**Activity**: Transcribe the listing below only from the line with "intros [rest Hrest]. rewrite append_cons in Hrest. congruence." up to and including the line with "induction s as [|a s IH]; cbn [contains].".

**Listed records**:
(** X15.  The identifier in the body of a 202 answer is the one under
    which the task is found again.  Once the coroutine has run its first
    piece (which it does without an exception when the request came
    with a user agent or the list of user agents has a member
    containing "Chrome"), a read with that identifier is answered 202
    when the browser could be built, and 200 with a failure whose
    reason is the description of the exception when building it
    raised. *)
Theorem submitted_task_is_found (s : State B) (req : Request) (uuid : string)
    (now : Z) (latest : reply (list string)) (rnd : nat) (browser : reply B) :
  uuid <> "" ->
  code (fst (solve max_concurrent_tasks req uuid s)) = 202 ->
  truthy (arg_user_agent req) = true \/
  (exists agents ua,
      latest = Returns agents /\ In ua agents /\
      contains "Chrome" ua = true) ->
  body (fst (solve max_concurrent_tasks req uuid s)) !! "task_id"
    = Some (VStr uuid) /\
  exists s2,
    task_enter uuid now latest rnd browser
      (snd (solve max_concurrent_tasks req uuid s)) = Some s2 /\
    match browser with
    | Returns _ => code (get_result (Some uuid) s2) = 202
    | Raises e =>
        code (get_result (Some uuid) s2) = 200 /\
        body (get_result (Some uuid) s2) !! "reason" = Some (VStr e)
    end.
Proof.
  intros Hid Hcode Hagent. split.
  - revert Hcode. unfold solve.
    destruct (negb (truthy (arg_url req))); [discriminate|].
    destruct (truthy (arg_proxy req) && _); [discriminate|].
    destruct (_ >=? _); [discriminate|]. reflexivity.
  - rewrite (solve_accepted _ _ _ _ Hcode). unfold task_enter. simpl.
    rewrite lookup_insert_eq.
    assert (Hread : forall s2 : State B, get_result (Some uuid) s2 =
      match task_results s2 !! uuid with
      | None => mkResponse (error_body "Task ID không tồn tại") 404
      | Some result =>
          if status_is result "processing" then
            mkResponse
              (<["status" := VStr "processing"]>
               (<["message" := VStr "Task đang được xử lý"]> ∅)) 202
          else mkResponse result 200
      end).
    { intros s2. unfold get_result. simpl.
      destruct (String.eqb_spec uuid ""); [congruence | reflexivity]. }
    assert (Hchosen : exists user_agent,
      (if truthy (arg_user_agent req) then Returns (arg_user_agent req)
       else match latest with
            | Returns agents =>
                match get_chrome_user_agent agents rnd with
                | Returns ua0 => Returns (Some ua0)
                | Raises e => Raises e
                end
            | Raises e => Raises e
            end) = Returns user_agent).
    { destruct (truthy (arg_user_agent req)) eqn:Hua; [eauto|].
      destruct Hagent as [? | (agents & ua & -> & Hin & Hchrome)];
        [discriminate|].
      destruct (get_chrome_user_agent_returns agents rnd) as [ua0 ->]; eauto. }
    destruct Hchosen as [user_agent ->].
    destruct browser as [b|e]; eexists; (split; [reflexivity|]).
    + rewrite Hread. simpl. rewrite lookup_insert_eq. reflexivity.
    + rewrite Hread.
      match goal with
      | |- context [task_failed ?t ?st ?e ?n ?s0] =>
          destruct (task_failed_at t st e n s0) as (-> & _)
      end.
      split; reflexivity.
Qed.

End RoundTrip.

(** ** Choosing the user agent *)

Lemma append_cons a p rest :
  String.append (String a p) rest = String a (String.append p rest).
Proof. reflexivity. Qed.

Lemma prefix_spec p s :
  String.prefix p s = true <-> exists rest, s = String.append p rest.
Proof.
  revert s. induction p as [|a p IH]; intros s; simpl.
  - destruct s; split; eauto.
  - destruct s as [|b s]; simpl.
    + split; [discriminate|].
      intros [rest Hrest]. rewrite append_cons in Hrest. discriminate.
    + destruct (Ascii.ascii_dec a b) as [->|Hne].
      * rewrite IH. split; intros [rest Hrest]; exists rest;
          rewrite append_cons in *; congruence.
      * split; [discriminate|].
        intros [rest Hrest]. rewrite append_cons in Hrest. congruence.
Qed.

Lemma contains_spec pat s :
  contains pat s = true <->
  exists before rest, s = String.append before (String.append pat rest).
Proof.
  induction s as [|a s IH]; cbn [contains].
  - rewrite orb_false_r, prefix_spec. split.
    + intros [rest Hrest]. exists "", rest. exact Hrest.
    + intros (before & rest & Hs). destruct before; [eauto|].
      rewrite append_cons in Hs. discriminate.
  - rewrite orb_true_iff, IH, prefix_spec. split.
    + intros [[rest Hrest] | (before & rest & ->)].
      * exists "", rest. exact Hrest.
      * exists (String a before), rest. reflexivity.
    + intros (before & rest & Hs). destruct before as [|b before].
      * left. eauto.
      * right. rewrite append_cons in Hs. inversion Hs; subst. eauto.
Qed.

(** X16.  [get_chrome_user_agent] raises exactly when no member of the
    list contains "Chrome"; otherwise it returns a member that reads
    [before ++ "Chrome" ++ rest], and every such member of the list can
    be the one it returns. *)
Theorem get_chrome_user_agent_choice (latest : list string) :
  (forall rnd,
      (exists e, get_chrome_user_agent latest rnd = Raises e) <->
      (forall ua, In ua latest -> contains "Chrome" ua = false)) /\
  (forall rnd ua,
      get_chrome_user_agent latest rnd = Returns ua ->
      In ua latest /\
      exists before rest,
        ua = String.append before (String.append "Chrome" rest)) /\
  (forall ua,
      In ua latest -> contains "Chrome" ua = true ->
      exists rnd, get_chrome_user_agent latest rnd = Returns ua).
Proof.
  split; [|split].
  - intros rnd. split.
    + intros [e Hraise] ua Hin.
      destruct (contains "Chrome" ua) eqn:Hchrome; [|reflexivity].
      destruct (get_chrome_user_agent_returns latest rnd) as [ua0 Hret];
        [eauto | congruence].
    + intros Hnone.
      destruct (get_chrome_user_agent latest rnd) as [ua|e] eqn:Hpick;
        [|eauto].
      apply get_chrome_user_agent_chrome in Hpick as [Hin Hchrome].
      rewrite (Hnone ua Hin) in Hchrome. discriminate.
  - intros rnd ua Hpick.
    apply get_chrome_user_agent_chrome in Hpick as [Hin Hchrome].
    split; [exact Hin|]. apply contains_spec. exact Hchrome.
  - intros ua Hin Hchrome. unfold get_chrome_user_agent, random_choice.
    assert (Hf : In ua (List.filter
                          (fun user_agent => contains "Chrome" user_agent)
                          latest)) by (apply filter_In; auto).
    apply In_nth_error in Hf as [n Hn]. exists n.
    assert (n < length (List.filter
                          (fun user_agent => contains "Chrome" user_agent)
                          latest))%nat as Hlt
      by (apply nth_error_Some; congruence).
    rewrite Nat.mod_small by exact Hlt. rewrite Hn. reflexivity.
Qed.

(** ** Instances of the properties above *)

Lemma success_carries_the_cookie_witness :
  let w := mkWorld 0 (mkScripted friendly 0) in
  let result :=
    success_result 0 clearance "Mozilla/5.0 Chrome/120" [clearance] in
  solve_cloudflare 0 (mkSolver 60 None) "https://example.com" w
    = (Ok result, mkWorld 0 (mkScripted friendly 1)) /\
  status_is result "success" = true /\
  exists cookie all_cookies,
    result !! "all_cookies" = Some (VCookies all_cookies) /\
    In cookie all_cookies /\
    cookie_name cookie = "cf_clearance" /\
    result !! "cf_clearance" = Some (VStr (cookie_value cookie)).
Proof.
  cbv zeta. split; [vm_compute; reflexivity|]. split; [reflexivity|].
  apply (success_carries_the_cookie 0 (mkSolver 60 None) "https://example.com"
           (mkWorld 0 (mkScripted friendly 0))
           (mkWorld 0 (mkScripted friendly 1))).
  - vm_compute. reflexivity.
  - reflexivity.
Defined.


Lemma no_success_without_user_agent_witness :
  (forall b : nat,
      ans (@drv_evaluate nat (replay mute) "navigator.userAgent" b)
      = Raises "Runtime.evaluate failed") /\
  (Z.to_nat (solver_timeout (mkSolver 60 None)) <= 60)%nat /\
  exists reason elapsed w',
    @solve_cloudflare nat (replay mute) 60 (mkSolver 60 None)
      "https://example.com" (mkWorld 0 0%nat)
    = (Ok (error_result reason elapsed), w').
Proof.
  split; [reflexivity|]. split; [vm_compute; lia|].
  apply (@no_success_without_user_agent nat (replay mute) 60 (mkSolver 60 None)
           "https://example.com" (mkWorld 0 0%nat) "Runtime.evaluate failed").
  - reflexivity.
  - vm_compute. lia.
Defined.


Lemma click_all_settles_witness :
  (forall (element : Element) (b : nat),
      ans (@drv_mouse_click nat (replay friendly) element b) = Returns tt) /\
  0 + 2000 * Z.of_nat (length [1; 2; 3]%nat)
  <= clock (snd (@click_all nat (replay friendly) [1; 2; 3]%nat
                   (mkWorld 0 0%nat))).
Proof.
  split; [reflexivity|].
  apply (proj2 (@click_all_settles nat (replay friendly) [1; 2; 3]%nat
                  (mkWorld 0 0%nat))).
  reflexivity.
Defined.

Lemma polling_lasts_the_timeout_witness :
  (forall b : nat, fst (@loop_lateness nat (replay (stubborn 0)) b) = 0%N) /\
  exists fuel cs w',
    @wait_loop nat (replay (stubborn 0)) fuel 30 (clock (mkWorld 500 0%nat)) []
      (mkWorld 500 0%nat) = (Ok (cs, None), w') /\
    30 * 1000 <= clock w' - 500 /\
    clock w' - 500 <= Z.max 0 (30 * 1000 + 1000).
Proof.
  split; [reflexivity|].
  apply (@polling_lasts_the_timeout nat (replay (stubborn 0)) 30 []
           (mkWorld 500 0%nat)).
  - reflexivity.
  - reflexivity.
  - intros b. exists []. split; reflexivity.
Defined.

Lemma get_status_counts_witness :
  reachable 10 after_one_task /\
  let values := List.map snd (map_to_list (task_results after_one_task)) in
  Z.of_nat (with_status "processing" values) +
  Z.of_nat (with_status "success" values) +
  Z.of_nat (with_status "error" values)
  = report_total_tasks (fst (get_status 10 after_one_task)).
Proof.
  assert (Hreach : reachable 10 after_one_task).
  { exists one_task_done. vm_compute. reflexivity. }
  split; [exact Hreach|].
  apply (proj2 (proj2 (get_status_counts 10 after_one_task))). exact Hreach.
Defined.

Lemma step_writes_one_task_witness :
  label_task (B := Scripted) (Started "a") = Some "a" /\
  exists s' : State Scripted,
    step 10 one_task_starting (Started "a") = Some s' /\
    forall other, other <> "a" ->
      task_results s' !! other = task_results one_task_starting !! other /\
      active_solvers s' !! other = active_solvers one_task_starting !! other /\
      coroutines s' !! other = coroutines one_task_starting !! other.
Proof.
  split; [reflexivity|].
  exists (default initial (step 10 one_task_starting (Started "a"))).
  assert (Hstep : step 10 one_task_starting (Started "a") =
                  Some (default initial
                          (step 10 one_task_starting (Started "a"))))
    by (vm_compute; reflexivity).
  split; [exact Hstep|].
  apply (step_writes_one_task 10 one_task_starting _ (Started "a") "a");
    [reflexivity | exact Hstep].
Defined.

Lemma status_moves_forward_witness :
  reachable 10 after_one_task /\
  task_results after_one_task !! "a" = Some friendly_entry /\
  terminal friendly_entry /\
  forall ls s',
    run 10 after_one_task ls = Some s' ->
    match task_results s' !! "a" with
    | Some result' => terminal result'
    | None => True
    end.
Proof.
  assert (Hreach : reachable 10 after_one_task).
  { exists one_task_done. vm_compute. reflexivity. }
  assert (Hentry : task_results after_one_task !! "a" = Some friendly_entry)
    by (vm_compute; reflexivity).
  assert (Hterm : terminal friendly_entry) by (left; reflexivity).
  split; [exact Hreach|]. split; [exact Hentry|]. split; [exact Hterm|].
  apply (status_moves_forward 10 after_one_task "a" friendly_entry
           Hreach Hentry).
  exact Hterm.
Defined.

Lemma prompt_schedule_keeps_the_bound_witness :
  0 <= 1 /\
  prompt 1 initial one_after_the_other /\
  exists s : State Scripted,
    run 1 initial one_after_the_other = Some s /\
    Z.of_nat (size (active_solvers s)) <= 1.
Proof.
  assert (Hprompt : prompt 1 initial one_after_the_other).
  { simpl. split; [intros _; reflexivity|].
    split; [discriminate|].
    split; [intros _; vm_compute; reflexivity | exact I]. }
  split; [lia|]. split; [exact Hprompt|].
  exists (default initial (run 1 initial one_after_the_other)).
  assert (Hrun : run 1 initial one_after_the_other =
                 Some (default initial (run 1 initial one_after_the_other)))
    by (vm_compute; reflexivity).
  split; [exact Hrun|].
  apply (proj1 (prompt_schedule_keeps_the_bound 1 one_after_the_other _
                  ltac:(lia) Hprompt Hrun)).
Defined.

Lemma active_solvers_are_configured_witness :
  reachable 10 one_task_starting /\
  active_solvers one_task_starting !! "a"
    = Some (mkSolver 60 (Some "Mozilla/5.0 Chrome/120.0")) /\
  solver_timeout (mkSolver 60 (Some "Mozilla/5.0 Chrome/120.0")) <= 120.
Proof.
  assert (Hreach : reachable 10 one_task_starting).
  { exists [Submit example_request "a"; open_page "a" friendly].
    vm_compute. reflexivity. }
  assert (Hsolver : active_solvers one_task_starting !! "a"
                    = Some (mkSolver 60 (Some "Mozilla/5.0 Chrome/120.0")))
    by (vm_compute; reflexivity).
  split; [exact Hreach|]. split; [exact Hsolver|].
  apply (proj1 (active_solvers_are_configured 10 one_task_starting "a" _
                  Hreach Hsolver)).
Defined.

**Answer to the exercise**:
        intros [rest Hrest]. rewrite append_cons in Hrest. congruence.
Qed.

Lemma contains_spec pat s :
  contains pat s = true <->
  exists before rest, s = String.append before (String.append pat rest).
Proof.
  induction s as [|a s IH]; cbn [contains].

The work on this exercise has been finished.